The journey of a lifetime: Bajao divers featured in The Great Human Odyssey

On the cover: 63-year-old Santarawi is a Badjao master free-diver. He can hold his breath for almost five minutes and can dive to depths of 90 meters.  His son Brusli (this photo) has likewise made the sea his home and is able to free dive to incredible depths. All photos courtesy of The Great Human Odyssey.

MANILA, Philippines - On “The Great Human Odyssey,” a three-part documentary series airing tonight on the Discovery Channel, anthropologist Niobe Thompson takes viewers on the journey of a lifetime, visiting and documenting some of the world’s last remote cultures, in an effort to understand how the early homo sapiens endured against all odds, adapting to all environments – from icy to tropical – to become the world’s only global species.

According to ancient climate research, the human species evolved during a very volatile era in earth’s history. Information on the film’s website says: “Like all other kinds of human species that once inhabited our world, we should have died away. Instead, our species survived, mastered the oceans and eventually colonized Australia, the South Pacific and the Americas. New discoveries in ancient DNA research are changing our understanding of the earliest sea voyages, from Easter Island to the Bering Strait.”

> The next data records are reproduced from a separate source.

Lemma step_fates op w k f :
  inv w -> fates w !! k = Some (Some f) -> fates (step op w) !! k = Some (Some f).
Proof.
  intros I H. destruct op as [tr|expected tr|id g tr|epoch tr|tr| | |]; simpl; try done.
  - by destruct (reserve_take _ _).
  - destruct (begin_at_send _ _ _) as [[id|e] i']; simpl; by apply lookup_app_l_Some.
  - destruct (existsb _ _) eqn:Ex; [|done]. apply existsb_In, (inv_attempts _ I) in Ex as [P Hi].
    simpl. rewrite list_lookup_insert_ne; [done|]. intros E. rewrite E in Hi. congruence.
Qed.

Lemma step_tickets op w e : In e (tickets w) -> In e (tickets (step op w)).
Proof.
  intros H. destruct op as [tr|expected tr|id g tr|epoch tr|tr| | |]; simpl; try done.
  - destruct (reserve_take _ _) as [[]]; simpl; auto.
  - by destruct (begin_at_send _ _ _) as [[] ?].
  - by destruct (existsb _ _).
Qed.

(** A ticket is dead when the registry does not answer or a later request may have acted. *)
Definition dead (w : World) (e : Z) : Prop :=
  ~ answering (inner w) \/
  exists k f, e <= Z.of_nat k /\ fates w !! k = Some (Some f) /\ f <> NotDispatched.

Lemma run_dead ops e : forall w, inv w -> dead w e -> dead (run ops w) e.
Proof.
  induction ops as [|op ops IH]; intros w I D; simpl; [done|]. apply IH; [by apply op_inv|].
  destruct D as [N|(k & f & Hk & Hf & Hn)].
  - left. intros A. by apply step_answering in A.
  - right. exists k, f. split; [done|]. split; [by apply step_fates|done].
Qed.

Lemma dead_revoked w e tr :
  inv w -> In e (tickets w) -> dead w e <-> exists r, fst (check e tr (inner w)) = Revoked r.
Proof.
  intros I Ht. destruct (inv_tickets _ I e Ht) as [[He _] _].
  destruct (check_result w e tr I) as [(An & E)|(Na & r & E)].
  - assert (live (state (inner w))) as V by apply An. pose proof (untouched_iff w e I V He) as U.
    rewrite E. destruct (e <? _) eqn:L.
    + split; [eauto|]. intros _. right. destruct (inv_revoked _ I V) as (R0 & _ & R2).
      apply Z.ltb_lt in L. destruct R2 as (f & Hf & Hr); [lia|]. eexists _, f.
      split; [|split; [exact Hf|by intros ->]]. lia.
    + pose proof (proj1 U eq_refl) as Un. split.
      * intros [N|(k & f & Hk & Hf & Hn)]; [done|]. exfalso.
        destruct (Un k _ Hk Hf) as [[= ->]|P]; [done|].
        apply (inv_pending _ I V), (inv_attempts _ I) in P as [_ P].
        replace (Z.to_nat (Z.of_nat k + 1 - 1)) with k in P by lia. congruence.
      * intros [r Hr]. by destruct (pending _).
  - rewrite E. split; [eauto|]. intros _. by left.
Qed.

(** A revoked ticket stays revoked: nothing that happens later, no settlement, no new
    attempt, no other ticket, makes a take ready again after a manual recording effect that
    may have happened since it was reserved. *)
Theorem revocation_is_permanent tok i ops more e tr tr' r :
  bind tok false = Ok i ->
  In e (tickets (run ops (world i))) ->
  fst (check e tr (inner (run ops (world i)))) = Revoked r ->
  exists r', fst (check e tr' (inner (run more (run ops (world i))))) = Revoked r'.
Proof.
  intros Hb Ht Hr. set (w := run ops (world i)) in *.
  assert (inv w) as I by (by apply history_inv, (world_inv tok)).
  apply dead_revoked; [by apply history_inv| |].
  - clear Hr. clearbody w. revert w I Ht. induction more as [|op more IH]; intros w I Ht; simpl; [done|].
    apply IH; [by apply op_inv|by apply step_tickets].
  - apply run_dead; [done|]. apply (dead_revoked w e tr I Ht). eauto.
Qed.

(** ** A take, a manual stop that was not sent, and one that was *)

Definition sample : Inner :=
  {| token := 7;
     state := {| alive := true; terminal := None; last_id := 0; pending := None;
                 revoked_through := 0; reason := ExternalEffect; revision := 0 |};
     session_closed := false; poisoned := false; owned := true; changed := 0 |}.

Definition unsent : list Op := [Reserve false; Begin 7 false; Finish 1 NotDispatched false].
Definition acted : list Op := unsent ++ [Begin 7 false; Finish 2 Accepted false].

Lemma ticket_check_exact_witness :
  In 0 (tickets (run unsent (world sample))) /\
  answering (inner (run unsent (world sample))) /\
  untouched (run unsent (world sample)) 0 None.
Proof.
  split; [vm_compute; auto|].
  apply (ticket_check_exact 7 sample unsent 0 false); vm_compute; auto.
Defined.
(** However the groups are switched while a session runs, a tool that is enabled is one the
    session was given, is never a stream control in a session that queues takes or media, and
    is read-only when the settings ask for that; with fixed groups nothing ever changes. *)
Theorem enabled_tools_are_permitted catalog controller c names profile av s v switches name st :
  from_source catalog controller = Ok c -> availability_new c names profile = Ok av ->
  visibility_new c av s = Ok v ->
  state (play switches v) name = Some st ->
  (enabled st = true ->
   In name names /\ (profile = TakeOrMedia -> ~ In name STREAM) /\
   exists t, In t (tools c) /\ t_name t = name /\ (read_only s = true -> t_read_only t = true)) /\
  (s_dynamic s = false -> play switches v = v).
Proof.
  intros Hc Ha Hv Hs. pose proof (visibility_new_wf _ _ _ _ _ _ Hc Hv) as W.
  destruct (visibility_new_spec _ _ _ _ Hv) as (Ec & Ed & all & sel & ex & Es).
  destruct (play_bounded switches v W) as (_ & Cp & Dp & B).
  split; [|by rewrite <- Ed]. unfold state in Hs. rewrite Cp, Ec in Hs. intros En.
  destruct (find_name name (known_names c)) as [i|] eqn:F; [|done]. simpl in Hs.
  destruct (B i st Hs) as (s0 & H0 & (R & _ & E)). specialize (E En).
  rewrite Es, (list_lookup_fmap _ (tools c)) in H0.
  apply find_name_Some in F. unfold known_names in F. rewrite (list_lookup_fmap t_name) in F.
  destruct (tools c !! i) as [t|] eqn:Et; [|done]. simpl in F, H0. injection F as <-.
  injection H0 as <-. destruct (state_of_bounds av s all sel ex t) as [_ Sb].
  destruct (Sb E) as (_ & Hin & Ro). apply (availability_spec _ _ _ _ Ha) in Hin as [Hn Hp].
  split; [done|]. split; [done|]. exists t. split; [|done].
  apply list_elem_of_In. by eapply list_elem_of_lookup_2.
Qed.

(** ** The two selections agree *)

Lemma find_distinct (p : string -> bool) l : forall seen,
  (forall x, x ∈ seen -> p x = false) -> List.find p (distinct seen l) = List.find p l.
Proof.
  induction l as [|x l IH]; intros seen H; simpl; [done|]. case_bool_decide as D.
  - rewrite (H x D). by apply IH.
  - simpl. destruct (p x) eqn:P; [done|]. apply IH. intros y [->|Hy]%elem_of_cons; auto.
Qed.

Lemma in_distinct (l : list string) : forall seen x,
  In x (distinct seen l) <-> In x l /\ x ∉ seen.
Proof.
  induction l as [|y l IH]; intros seen x; simpl; [tauto|]. case_bool_decide as D.
  - rewrite IH. split; [tauto|]. intros [[->|H] N]; [done|tauto].
  - simpl. rewrite IH, not_elem_of_cons. destruct (decide (x = y)) as [->|Nx].
    + split; [|auto]. intros _. split; [by left|done].
    + split; [intros [->|[H [_ N]]]; [done|auto]|]. intros [[->|H] N]; [done|auto].
Qed.

Lemma distinct_nil (l : list string) : distinct [] l = [] <-> l = [].
Proof. by destruct l. Qed.

Lemma one_of_ext x l l' : (In x l <-> In x l') -> one_of x l = one_of x l'.
Proof. rewrite <- !one_of_In. destruct (one_of x l), (one_of x l'); naive_solver. Qed.

Definition bad_group (groups : list string) (n : string) : bool :=
  negb (str_eqb n "core") && negb (one_of n groups).
(** What [successor] accepts, read off its checks. *)
Lemma successor_Ok p next :
  inv p -> inv next -> successor p next = Some (Ok tt) ->
  p = next \/
  (completed p = false /\ codec next = codec p /\ endpoint_hash next = endpoint_hash p
   /\ subject_hash next = subject_hash p /\ length (fields next) = length (fields p)
   /\ revision next = revision p + 1
   /\ candidates (existsb has_recovery (fields p)) (fields p) (fields next)
      = Ok (if completed next then 0%nat else 1%nat)).
Proof.
  intros Hi Hi'. unfold successor. rewrite (inv_events_of p Hi), (inv_events_of _ Hi'), !bool_decide_true by done.
  cbn [andb require bind_outcome]. destruct (bool_decide_reflect (p = next)) as [|_]; [by left|].
  intros H. right. apply bind_outcome_Ok in H as (? & Hh%outcome_require_Ok%negb_true_iff & H).
  rewrite !orb_false_iff, !negb_false_iff, !str_eqb_eq, Nat.eqb_eq in Hh.
  destruct Hh as ((((Hcp & H1) & H2) & H3) & H4). apply bind_outcome_Ok in H as (rev & Hr%lift_Ok & H).
  apply checked_add_Some in Hr as [-> _]. apply bind_outcome_Ok in H as (? & Hrev%outcome_require_Ok%Z.eqb_eq & H).
  destruct (candidates (existsb has_recovery (fields p)) (fields p) (fields next)) as [n|];
    cbn [bind_outcome] in H; [|done].
  repeat (split; [done|]). f_equal. destruct (completed next).
  - destruct (Nat.eqb_spec n 0); [done|]. done.
  - by apply outcome_require_Ok, Nat.eqb_eq in H.
Qed.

Thompson travels back in time to see how humans have adapted and survived.

“My films going back over the years are always about the miracle of our species, back at a time when we weren’t writing the history yet. So it’s what the deep past can tell us about our species,” he tells STARweek in an exclusive phone interview from Alberta, Canada.

“I find time and time again these stories of incredible bravery, curiosity, inventiveness. You know, the very fact that humans lived everywhere from the hottest deserts to the coldest tundra or out on the seas on tiny islands or up on the mountains, really does show you what a miraculous creature we are… it’s a wonderful thing to discover about yourself.”

One of the ancient cultures highlighted in the documentary is that of the Badjao indigenous people. Thompson says he became interested in the Badjao as a filming subject after seeing a segment on them in the BBC series “Human Planet.”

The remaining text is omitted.